- Opening Delimiter -
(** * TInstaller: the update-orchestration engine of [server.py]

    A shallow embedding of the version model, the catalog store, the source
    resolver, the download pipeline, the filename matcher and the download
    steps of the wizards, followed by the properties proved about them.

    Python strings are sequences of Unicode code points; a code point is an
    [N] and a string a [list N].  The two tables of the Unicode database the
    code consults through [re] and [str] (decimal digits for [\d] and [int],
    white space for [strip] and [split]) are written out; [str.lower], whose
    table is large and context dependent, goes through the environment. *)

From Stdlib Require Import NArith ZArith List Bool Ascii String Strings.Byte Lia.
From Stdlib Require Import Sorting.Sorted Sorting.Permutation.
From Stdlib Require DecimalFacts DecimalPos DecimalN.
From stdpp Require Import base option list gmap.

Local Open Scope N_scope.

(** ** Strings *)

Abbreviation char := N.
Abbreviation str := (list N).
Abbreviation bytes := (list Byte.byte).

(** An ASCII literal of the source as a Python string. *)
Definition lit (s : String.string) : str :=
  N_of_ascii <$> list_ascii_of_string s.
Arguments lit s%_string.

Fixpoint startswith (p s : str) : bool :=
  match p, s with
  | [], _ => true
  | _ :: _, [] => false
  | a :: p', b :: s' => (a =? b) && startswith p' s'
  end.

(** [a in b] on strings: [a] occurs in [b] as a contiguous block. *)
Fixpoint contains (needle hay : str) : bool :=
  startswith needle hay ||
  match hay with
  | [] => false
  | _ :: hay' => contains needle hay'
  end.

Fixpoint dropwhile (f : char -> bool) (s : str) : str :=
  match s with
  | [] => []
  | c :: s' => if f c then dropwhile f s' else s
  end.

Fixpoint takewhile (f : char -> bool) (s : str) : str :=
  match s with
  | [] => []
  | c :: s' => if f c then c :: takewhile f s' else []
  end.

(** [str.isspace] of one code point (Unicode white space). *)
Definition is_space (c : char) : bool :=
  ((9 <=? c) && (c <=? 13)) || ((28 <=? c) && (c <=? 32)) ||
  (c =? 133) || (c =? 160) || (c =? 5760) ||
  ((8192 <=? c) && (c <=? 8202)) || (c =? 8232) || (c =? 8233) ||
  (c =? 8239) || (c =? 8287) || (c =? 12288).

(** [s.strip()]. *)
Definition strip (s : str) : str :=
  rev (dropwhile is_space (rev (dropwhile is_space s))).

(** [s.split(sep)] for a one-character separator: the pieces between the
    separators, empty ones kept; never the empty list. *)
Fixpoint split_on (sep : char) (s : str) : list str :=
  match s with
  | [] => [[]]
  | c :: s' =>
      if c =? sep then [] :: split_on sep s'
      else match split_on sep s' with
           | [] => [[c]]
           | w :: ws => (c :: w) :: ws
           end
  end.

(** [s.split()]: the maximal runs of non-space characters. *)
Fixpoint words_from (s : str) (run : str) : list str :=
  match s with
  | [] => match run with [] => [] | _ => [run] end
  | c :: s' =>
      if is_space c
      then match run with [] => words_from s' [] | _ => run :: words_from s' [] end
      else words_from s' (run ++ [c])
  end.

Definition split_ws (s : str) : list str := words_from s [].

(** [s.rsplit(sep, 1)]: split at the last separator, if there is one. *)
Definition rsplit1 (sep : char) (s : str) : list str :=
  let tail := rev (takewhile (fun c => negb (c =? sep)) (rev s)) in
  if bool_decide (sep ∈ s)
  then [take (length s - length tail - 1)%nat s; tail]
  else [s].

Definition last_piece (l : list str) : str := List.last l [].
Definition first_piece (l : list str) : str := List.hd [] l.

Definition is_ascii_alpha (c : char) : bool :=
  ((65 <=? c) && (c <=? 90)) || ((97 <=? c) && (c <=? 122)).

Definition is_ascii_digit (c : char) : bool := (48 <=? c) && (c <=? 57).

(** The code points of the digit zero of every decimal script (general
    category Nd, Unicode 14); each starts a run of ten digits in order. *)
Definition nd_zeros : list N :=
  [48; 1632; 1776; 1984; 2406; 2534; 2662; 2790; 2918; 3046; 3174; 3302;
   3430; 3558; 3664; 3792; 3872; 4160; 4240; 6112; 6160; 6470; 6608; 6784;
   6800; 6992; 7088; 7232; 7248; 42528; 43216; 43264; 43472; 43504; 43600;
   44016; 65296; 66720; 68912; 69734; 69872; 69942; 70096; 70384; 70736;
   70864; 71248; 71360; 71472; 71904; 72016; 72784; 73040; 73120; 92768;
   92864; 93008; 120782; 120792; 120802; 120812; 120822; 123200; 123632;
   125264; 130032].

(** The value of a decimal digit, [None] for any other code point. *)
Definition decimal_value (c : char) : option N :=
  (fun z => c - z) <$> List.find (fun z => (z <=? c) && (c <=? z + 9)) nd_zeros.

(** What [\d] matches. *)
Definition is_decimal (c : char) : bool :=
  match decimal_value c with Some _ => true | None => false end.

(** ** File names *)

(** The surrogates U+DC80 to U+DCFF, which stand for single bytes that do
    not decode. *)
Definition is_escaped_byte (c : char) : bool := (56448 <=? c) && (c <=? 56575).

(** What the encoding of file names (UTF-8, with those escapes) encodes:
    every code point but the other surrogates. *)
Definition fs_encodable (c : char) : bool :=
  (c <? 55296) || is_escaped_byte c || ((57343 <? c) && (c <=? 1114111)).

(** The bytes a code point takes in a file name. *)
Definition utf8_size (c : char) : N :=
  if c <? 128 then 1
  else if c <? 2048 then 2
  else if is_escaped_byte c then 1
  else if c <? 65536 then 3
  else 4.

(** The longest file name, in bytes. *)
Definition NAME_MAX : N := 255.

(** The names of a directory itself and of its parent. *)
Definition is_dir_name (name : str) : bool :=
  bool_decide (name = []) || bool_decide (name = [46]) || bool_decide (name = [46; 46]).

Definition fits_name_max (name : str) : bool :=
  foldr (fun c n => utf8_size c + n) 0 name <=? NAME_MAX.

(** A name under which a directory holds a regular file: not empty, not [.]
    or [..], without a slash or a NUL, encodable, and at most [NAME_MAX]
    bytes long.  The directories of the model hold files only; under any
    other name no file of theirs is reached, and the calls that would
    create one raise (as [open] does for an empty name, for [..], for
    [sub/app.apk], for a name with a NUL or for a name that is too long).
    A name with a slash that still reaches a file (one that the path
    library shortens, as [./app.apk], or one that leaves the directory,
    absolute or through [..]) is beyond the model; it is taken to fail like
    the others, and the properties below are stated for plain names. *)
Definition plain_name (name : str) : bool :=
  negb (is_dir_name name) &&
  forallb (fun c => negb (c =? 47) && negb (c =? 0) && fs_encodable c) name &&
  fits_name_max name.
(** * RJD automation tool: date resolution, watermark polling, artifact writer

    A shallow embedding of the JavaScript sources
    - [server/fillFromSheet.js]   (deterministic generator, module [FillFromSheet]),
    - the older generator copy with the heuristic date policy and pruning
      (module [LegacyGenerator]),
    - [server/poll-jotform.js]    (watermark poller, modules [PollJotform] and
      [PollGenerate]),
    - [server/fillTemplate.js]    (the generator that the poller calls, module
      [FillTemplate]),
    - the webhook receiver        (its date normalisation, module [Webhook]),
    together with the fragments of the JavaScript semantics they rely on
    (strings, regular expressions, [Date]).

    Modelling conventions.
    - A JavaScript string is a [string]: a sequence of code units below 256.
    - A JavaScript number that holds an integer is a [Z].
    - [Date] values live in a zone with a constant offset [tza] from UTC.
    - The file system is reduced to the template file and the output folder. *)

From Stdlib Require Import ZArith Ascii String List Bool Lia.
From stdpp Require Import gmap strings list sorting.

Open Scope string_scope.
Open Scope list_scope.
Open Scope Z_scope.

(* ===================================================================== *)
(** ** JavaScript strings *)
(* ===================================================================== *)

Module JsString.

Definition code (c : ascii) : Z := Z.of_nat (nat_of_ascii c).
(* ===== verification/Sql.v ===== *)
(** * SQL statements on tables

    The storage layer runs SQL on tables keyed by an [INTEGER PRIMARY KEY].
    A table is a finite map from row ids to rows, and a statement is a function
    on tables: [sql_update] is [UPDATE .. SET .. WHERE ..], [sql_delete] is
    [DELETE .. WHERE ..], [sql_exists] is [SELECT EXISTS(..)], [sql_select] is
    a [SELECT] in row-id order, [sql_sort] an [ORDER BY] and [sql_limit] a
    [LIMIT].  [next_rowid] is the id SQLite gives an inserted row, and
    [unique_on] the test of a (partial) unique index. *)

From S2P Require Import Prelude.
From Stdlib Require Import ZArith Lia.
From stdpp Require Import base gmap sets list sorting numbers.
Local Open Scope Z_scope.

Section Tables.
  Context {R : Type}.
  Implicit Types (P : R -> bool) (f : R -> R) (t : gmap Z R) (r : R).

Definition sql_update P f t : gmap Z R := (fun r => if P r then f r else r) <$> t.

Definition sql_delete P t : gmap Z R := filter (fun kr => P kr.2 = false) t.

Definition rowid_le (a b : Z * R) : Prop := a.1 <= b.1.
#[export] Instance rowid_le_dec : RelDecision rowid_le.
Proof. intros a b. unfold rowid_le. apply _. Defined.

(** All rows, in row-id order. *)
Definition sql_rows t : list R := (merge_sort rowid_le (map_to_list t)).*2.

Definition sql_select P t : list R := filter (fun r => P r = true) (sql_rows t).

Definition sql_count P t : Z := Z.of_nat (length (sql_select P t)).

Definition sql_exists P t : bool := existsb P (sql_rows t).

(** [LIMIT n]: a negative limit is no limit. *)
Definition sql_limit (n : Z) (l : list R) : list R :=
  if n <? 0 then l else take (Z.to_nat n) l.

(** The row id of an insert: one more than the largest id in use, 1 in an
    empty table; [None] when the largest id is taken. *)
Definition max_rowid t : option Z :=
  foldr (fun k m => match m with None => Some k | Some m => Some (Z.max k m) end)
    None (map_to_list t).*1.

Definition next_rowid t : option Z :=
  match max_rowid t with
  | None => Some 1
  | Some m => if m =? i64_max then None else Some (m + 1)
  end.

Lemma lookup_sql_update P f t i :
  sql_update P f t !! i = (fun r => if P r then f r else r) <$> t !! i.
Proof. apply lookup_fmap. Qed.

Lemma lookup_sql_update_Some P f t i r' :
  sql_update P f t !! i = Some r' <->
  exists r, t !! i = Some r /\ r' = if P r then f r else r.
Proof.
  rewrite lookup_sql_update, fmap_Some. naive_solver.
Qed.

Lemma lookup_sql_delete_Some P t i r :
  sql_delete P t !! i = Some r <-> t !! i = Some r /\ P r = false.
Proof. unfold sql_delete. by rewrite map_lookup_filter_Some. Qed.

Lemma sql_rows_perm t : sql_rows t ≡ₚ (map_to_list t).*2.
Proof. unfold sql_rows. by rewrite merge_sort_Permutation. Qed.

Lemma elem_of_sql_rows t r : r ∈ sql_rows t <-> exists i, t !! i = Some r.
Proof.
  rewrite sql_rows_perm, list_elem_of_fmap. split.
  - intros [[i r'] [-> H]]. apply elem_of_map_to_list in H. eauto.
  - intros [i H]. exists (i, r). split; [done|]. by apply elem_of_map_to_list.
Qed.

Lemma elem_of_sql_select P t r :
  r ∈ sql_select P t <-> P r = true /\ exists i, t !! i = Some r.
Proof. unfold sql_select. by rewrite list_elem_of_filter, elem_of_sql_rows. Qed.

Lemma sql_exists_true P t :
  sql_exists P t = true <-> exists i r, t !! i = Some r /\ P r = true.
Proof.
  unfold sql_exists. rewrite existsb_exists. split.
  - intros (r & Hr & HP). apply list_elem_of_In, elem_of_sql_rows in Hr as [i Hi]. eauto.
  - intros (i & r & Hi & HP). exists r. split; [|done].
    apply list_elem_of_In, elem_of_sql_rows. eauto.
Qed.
- Closing Delimiter -
- Opening Delimiter -
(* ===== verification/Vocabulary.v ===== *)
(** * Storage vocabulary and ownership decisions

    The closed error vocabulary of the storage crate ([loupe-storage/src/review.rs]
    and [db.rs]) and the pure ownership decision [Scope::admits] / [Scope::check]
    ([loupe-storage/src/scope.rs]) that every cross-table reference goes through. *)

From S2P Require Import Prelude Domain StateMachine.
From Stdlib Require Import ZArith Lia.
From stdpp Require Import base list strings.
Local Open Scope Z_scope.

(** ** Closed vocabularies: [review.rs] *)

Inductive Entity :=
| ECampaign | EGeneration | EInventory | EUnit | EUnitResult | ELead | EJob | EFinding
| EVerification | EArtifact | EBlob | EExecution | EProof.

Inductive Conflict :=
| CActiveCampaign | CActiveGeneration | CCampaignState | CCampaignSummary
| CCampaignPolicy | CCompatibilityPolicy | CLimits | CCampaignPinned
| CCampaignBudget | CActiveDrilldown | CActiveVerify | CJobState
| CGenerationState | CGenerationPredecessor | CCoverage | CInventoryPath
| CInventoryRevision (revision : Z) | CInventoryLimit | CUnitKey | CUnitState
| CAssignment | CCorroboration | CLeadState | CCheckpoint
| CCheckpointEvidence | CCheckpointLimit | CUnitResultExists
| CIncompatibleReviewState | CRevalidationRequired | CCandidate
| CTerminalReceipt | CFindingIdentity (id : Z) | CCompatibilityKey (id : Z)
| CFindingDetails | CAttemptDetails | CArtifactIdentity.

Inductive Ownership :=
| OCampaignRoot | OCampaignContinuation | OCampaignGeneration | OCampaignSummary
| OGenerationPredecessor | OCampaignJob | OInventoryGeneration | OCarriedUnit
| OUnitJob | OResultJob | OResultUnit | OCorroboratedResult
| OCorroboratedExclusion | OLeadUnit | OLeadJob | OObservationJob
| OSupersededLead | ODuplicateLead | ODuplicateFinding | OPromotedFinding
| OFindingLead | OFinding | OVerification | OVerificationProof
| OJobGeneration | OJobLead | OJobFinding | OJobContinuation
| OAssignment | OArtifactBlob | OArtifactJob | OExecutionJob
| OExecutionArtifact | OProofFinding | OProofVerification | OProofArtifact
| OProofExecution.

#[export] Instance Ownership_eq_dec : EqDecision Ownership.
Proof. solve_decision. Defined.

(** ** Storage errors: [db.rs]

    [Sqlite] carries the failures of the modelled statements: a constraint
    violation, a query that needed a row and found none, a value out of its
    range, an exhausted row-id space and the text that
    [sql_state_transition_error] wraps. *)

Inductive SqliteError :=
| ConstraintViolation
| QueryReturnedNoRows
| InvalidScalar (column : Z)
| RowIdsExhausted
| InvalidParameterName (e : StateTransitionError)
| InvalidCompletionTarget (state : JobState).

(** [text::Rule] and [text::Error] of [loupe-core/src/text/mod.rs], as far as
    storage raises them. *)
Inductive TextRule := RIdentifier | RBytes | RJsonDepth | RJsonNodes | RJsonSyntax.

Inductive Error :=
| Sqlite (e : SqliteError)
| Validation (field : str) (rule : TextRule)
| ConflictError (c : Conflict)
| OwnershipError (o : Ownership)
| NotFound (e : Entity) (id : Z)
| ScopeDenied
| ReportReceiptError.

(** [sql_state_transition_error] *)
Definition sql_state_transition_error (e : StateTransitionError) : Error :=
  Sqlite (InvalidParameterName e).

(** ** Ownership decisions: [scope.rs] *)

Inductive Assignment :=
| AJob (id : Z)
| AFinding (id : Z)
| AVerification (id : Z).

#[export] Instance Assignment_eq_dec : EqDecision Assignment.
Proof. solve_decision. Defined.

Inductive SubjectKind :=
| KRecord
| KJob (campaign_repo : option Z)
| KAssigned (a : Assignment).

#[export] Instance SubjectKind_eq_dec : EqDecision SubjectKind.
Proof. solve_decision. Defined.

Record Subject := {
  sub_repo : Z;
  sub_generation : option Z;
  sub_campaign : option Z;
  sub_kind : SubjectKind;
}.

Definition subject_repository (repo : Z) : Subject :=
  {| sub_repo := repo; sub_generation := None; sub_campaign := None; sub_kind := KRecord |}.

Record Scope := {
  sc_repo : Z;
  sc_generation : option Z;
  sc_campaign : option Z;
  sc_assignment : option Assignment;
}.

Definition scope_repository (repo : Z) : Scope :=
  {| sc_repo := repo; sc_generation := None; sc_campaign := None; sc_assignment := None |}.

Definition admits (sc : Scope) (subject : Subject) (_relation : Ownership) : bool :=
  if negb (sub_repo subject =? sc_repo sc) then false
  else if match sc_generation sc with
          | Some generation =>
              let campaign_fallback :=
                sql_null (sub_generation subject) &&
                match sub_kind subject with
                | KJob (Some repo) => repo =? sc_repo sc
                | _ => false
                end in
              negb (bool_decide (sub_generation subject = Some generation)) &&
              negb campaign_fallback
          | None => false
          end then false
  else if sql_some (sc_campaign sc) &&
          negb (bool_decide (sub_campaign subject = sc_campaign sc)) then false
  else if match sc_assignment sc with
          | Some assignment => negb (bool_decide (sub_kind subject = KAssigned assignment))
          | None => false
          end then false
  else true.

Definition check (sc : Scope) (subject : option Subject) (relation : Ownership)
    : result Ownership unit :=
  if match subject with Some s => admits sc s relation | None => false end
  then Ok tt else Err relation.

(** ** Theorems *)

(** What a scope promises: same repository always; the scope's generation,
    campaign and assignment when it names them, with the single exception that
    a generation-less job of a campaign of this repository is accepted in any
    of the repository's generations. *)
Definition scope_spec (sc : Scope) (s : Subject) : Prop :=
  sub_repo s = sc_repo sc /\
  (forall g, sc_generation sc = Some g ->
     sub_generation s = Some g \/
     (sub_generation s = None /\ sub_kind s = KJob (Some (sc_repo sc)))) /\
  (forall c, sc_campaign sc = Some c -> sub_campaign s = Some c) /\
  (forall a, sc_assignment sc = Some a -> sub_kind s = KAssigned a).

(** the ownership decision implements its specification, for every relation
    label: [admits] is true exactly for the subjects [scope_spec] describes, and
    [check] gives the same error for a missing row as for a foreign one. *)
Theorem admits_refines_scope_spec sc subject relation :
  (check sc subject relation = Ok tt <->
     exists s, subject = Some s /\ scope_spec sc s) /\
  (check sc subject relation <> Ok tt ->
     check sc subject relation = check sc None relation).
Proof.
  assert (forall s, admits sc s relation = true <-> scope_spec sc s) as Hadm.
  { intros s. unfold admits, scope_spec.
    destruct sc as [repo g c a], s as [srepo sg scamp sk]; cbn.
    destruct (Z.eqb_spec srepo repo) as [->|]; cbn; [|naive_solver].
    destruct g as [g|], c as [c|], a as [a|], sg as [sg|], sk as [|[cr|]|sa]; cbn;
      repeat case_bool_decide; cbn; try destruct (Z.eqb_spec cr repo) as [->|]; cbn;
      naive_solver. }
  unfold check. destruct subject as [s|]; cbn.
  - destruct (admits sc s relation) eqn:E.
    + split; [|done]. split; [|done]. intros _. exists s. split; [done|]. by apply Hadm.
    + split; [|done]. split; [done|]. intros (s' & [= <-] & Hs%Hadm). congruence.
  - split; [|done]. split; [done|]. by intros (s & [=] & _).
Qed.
- Closing Delimiter -
TASK:
Send back an exact copy of only the lines from the line with "(** * TInstaller: the" up to and including the line with "table is large" in the data above.

THE ANSWER:
(** * TInstaller: the update-orchestration engine of [server.py]

    A shallow embedding of the version model, the catalog store, the source
    resolver, the download pipeline, the filename matcher and the download
    steps of the wizards, followed by the properties proved about them.

    Python strings are sequences of Unicode code points; a code point is an
    [N] and a string a [list N].  The two tables of the Unicode database the
    code consults through [re] and [str] (decimal digits for [\d] and [int],
    white space for [strip] and [split]) are written out; [str.lower], whose
    table is large and context dependent, goes through the environment. *)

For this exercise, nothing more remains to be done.